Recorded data
(* ===== verification/Zipenc.v ===== *)
(** * Entries of a ziplist ([redis-3.2/src/ziplist.c], the encodings)

    An entry is the length of the previous entry (one byte below 254, or the
    byte 254 and four bytes), a header that says how the payload is encoded,
    and the payload: the bytes of a string, or an integer of one of six sizes,
    the smallest of which is part of the header.

    The functions read from a buffer [m] at an offset and return [None] for a
    read outside it; those that write return the bytes they write (with a null
    pointer the C functions return the number of these bytes only).  The
    machine is little endian, as that of the Windows port. *)

From S2P Require Import Prelude Decimal Util.

Definition ZIP_END : Z := 255.
Definition ZIP_BIGLEN : Z := 254.
Definition ZIP_STR_MASK : Z := 0xc0.
Definition ZIP_STR_06B : Z := Z.shiftl 0 6.
Definition ZIP_STR_14B : Z := Z.shiftl 1 6.
Definition ZIP_STR_32B : Z := Z.shiftl 2 6.
Definition ZIP_INT_16B : Z := Z.lor 0xc0 (Z.shiftl 0 4).
Definition ZIP_INT_32B : Z := Z.lor 0xc0 (Z.shiftl 1 4).
Definition ZIP_INT_64B : Z := Z.lor 0xc0 (Z.shiftl 2 4).
Definition ZIP_INT_24B : Z := Z.lor 0xc0 (Z.shiftl 3 4).
Definition ZIP_INT_8B : Z := 0xfe.
Definition ZIP_INT_IMM_MASK : Z := 0x0f.
Definition ZIP_INT_IMM_MIN : Z := 0xf1.
Definition ZIP_INT_IMM_MAX : Z := 0xfd.
Definition INT24_MAX : Z := 0x7fffff.
Definition INT24_MIN : Z := - INT24_MAX - 1.

Definition ZIP_IS_STR (enc : Z) : bool := Z.land enc ZIP_STR_MASK <? ZIP_STR_MASK.

Definition zipIntSize (encoding : Z) : Z :=
  if encoding =? ZIP_INT_8B then 1
  else if encoding =? ZIP_INT_16B then 2
  else if encoding =? ZIP_INT_24B then 3
  else if encoding =? ZIP_INT_32B then 4
  else if encoding =? ZIP_INT_64B then 8
  else 0.

Definition ZIP_ENTRY_ENCODING (m : list Z) (p : Z) : option Z :=
  encoding ← get m p;
  Some (if encoding <? ZIP_STR_MASK then Z.land encoding ZIP_STR_MASK else encoding).

(** The bytes of the header for a payload of [rawlen] bytes. *)
Definition zipEncodeLength (encoding rawlen : Z) : list Z :=
  if ZIP_IS_STR encoding then
    if rawlen <=? 0x3f then [u8 (Z.lor ZIP_STR_06B rawlen)]
    else if rawlen <=? 0x3fff then
      [u8 (Z.lor ZIP_STR_14B (Z.land (Z.shiftr rawlen 8) 0x3f)); Z.land rawlen 0xff]
    else [ZIP_STR_32B; Z.land (Z.shiftr rawlen 24) 0xff; Z.land (Z.shiftr rawlen 16) 0xff;
          Z.land (Z.shiftr rawlen 8) 0xff; Z.land rawlen 0xff]
  else [encoding].

(** The encoding, the size of the header and that of the payload. *)
Definition ZIP_DECODE_LENGTH (m : list Z) (p : Z) : option (Z * Z * Z) :=
  encoding ← ZIP_ENTRY_ENCODING m p;
  if encoding <? ZIP_STR_MASK then
    if encoding =? ZIP_STR_06B then
      b0 ← get m p; Some (encoding, 1, Z.land b0 0x3f)
    else if encoding =? ZIP_STR_14B then
      b0 ← get m p; b1 ← get m (p + 1);
      Some (encoding, 2, Z.lor (Z.shiftl (Z.land b0 0x3f) 8) b1)
    else if encoding =? ZIP_STR_32B then
      b1 ← get m (p + 1); b2 ← get m (p + 2); b3 ← get m (p + 3); b4 ← get m (p + 4);
      Some (encoding, 5, u32 (Z.lor (Z.lor (Z.lor (Z.shiftl b1 24) (Z.shiftl b2 16))
                                           (Z.shiftl b3 8)) b4))
    else None
  else Some (encoding, 1, zipIntSize encoding).

Definition zipPrevEncodeLength (len : Z) : list Z :=
  if len <? ZIP_BIGLEN then [len] else ZIP_BIGLEN :: le_bytes 4 len.

Definition zipPrevEncodeLengthForceLarge (len : Z) : list Z := ZIP_BIGLEN :: le_bytes 4 len.

Definition ZIP_DECODE_PREVLENSIZE (m : list Z) (p : Z) : option Z :=
  b ← get m p; Some (if b <? ZIP_BIGLEN then 1 else 5).

Definition ZIP_DECODE_PREVLEN (m : list Z) (p : Z) : option (Z * Z) :=
  prevlensize ← ZIP_DECODE_PREVLENSIZE m p;
  if prevlensize =? 1 then b ← get m p; Some (prevlensize, b)
  else bs ← mread m (p + 1) 4; Some (prevlensize, le_val bs).

Definition zipPrevLenByteDiff (m : list Z) (p len : Z) : option Z :=
  prevlensize ← ZIP_DECODE_PREVLENSIZE m p;
  Some (s32 (zlen (zipPrevEncodeLength len) - prevlensize)).

Definition zipRawEntryLength (m : list Z) (p : Z) : option Z :=
  prevlensize ← ZIP_DECODE_PREVLENSIZE m p;
  '(_, lensize, len) ← ZIP_DECODE_LENGTH m (p + prevlensize);
  Some (u32 (prevlensize + lensize + len)).

(** The smallest encoding that holds the value. *)
Definition int_encoding (value : Z) : Z :=
  if (0 <=? value) && (value <=? 12) then u8 (ZIP_INT_IMM_MIN + value)
  else if (- 2 ^ 7 <=? value) && (value <=? 2 ^ 7 - 1) then ZIP_INT_8B
  else if (- 2 ^ 15 <=? value) && (value <=? 2 ^ 15 - 1) then ZIP_INT_16B
  else if (INT24_MIN <=? value) && (value <=? INT24_MAX) then ZIP_INT_24B
  else if (- 2 ^ 31 <=? value) && (value <=? 2 ^ 31 - 1) then ZIP_INT_32B
  else ZIP_INT_64B.

Definition zipTryEncoding (entry : list Z) : option (Z * Z) :=
  if (zlen entry >=? 32) || (zlen entry =? 0) then None
  else value ← string2ll entry; Some (value, int_encoding value).

(** The bytes stored at [p]. *)
Definition zipSaveInteger (value encoding : Z) : option (list Z) :=
  if encoding =? ZIP_INT_8B then Some (le_bytes 1 (s8 value))
  else if encoding =? ZIP_INT_16B then Some (le_bytes 2 (s16 value))
  else if encoding =? ZIP_INT_24B then Some (drop 1 (le_bytes 4 (s32 (s64 (Z.shiftl value 8)))))
  else if encoding =? ZIP_INT_32B then Some (le_bytes 4 (s32 value))
  else if encoding =? ZIP_INT_64B then Some (le_bytes 8 value)
  else if (encoding >=? ZIP_INT_IMM_MIN) && (encoding <=? ZIP_INT_IMM_MAX) then Some []
  else None.

Definition zipLoadInteger (m : list Z) (p encoding : Z) : option Z :=
  if encoding =? ZIP_INT_8B then bs ← mread m p 1; Some (s8 (le_val bs))
  else if encoding =? ZIP_INT_16B then bs ← mread m p 2; Some (s16 (le_val bs))
  else if encoding =? ZIP_INT_32B then bs ← mread m p 4; Some (s32 (le_val bs))
  else if encoding =? ZIP_INT_24B then bs ← mread m p 3; Some (Z.shiftr (s32 (le_val (0 :: bs))) 8)
  else if encoding =? ZIP_INT_64B then bs ← mread m p 8; Some (s64 (le_val bs))
  else if (encoding >=? ZIP_INT_IMM_MIN) && (encoding <=? ZIP_INT_IMM_MAX)
  then Some (Z.land encoding ZIP_INT_IMM_MASK - 1)
  else None.

Record zlentry := ZLEntry {
  prevrawlensize : Z; prevrawlen : Z; lensize : Z; elen : Z; headersize : Z; encoding : Z; ep : Z }.

Definition zipEntry (m : list Z) (p : Z) : option zlentry :=
  '(psize, plen) ← ZIP_DECODE_PREVLEN m p;
  '(enc, lsize, len) ← ZIP_DECODE_LENGTH m (p + psize);
  Some (ZLEntry psize plen lsize len (u32 (psize + lsize)) enc p).

(** ** What an entry is *)

(** The payload: a string, or an integer whose text the string was. *)
Inductive content := CStr (s : list Z) | CInt (v : Z).

#[export] Instance content_eq_dec : EqDecision content.
Proof. solve_decision. Defined.

Definition content_text (c : content) : list Z :=
  match c with CStr s => s | CInt v => dec_of_Z v end.

Definition content_of (s : list Z) : content :=
  match zipTryEncoding s with Some (v, _) => CInt v | None => CStr s end.

Definition content_ok (c : content) : Prop :=
  match c with CStr s => zlen s < 2 ^ 32 | CInt v => in_s 64 v end.

(** The bytes of an integer in its smallest encoding. *)
Definition int_bytes (v : Z) : list Z := le_bytes (Z.to_nat (zipIntSize (int_encoding v))) v.

Definition enc_content (c : content) : list Z :=
  match c with
  | CStr s => zipEncodeLength 0 (zlen s) ++ s
  | CInt v => int_encoding v :: int_bytes v
  end.

(** The header of a payload as it is decoded. *)
Definition content_hdr (c : content) : Z * Z * Z :=
  match c with
  | CStr s => (if zlen s <=? 0x3f then ZIP_STR_06B else if zlen s <=? 0x3fff then ZIP_STR_14B
               else ZIP_STR_32B, zlen (zipEncodeLength 0 (zlen s)), zlen s)
  | CInt v => (int_encoding v, 1, zipIntSize (int_encoding v))
  end.

(** An entry in memory: whether the field of the previous length is a big one,
    the length it holds, the payload. *)
Record phys := Phys { big : bool; stored : Z; payload : content }.

Definition enc_prev (b : bool) (len : Z) : list Z :=
  if b then zipPrevEncodeLengthForceLarge len else [len].

Definition enc_phys (e : phys) : list Z := enc_prev (big e) (stored e) ++ enc_content (payload e).
Definition rawlen (e : phys) : Z := (if big e then 5 else 1) + zlen (enc_content (payload e)).

Definition phys_ok (e : phys) : Prop :=
  0 ≤ stored e < 2 ^ 32 ∧ (big e = false → stored e < ZIP_BIGLEN) ∧ content_ok (payload e).

(** The fields of [zlentry] for it. *)
Definition entry_of (e : phys) (p : Z) : zlentry :=
  let '(enc, lsize, len) := content_hdr (payload e) in
  let psize := if big e then 5 else 1 in
  ZLEntry psize (stored e) lsize len (psize + lsize) enc p.

(** ** Integers *)
Lemma int_cases v :
  in_s 64 v →
  (0 ≤ v ≤ 12 ∧ int_encoding v = 0xf1 + v) ∨
  (in_s 8 v ∧ int_encoding v = ZIP_INT_8B) ∨ (in_s 16 v ∧ int_encoding v = ZIP_INT_16B) ∨
  (in_s 24 v ∧ int_encoding v = ZIP_INT_24B) ∨ (in_s 32 v ∧ int_encoding v = ZIP_INT_32B) ∨
  (in_s 64 v ∧ int_encoding v = ZIP_INT_64B).
Proof.
  intros H. unfold int_encoding, INT24_MIN, INT24_MAX, ZIP_INT_IMM_MIN, in_s in *.
  destruct ((0 <=? v) && (v <=? 12)) eqn:E0.
  { left. split; [lia|]. wrap_lia. }
  right. destruct ((- 2 ^ 7 <=? v) && _) eqn:E1; [left; split; [pow2; lia|done]|].
  right. destruct ((- 2 ^ 15 <=? v) && _) eqn:E2; [left; split; [pow2; lia|done]|].
  right. destruct ((_ <=? v) && (v <=? 0x7fffff)) eqn:E3; [left; split; [pow2; lia|done]|].
  right. destruct ((- 2 ^ 31 <=? v) && _) eqn:E4; [left; split; [pow2; lia|done]|].
  right. split; [lia|done].
Qed.

Lemma imm_size v : 0 ≤ v ≤ 12 → zipIntSize (0xf1 + v) = 0.
Proof.
  intros H. assert (v ∈ seqZ 0 13) as Hv by (apply elem_of_seqZ; lia).
  repeat (apply elem_of_cons in Hv as [->|Hv]; [done|]). by apply not_elem_of_nil in Hv.
Qed.

Lemma imm_save v w : 0 ≤ v ≤ 12 → zipSaveInteger w (0xf1 + v) = Some [].
Proof.
  intros H. assert (v ∈ seqZ 0 13) as Hv by (apply elem_of_seqZ; lia).
  repeat (apply elem_of_cons in Hv as [->|Hv]; [done|]). by apply not_elem_of_nil in Hv.
Qed.

Lemma imm_load m p v : 0 ≤ v ≤ 12 → zipLoadInteger m p (0xf1 + v) = Some v.
Proof.
  intros H. assert (v ∈ seqZ 0 13) as Hv by (apply elem_of_seqZ; lia).
  repeat (apply elem_of_cons in Hv as [->|Hv]; [done|]). by apply not_elem_of_nil in Hv.
Qed.

Lemma le_bytes_shift n z : drop 1 (le_bytes (S n) (z * 256)) = le_bytes n z.
Proof. cbn [le_bytes drop]. rewrite Z.div_mul by done. apply drop_0. Qed.

Lemma le_bytes_s n z : le_bytes n (wraps (8 * Z.of_nat n) z) = le_bytes n z.
Proof.
  destruct n as [|n]; [done|]. rewrite <- (le_bytes_wrapu (S n)), wrapu_wraps by lia. apply le_bytes_wrapu.
Qed.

*The problem*: All lines of the records above with the word "match" in them are to be copied.

*Your solution*:
  match c with CStr s => s | CInt v => dec_of_Z v end.
  match zipTryEncoding s with Some (v, _) => CInt v | None => CStr s end.
  match c with CStr s => zlen s < 2 ^ 32 | CInt v => in_s 64 v end.
  match c with
  match c with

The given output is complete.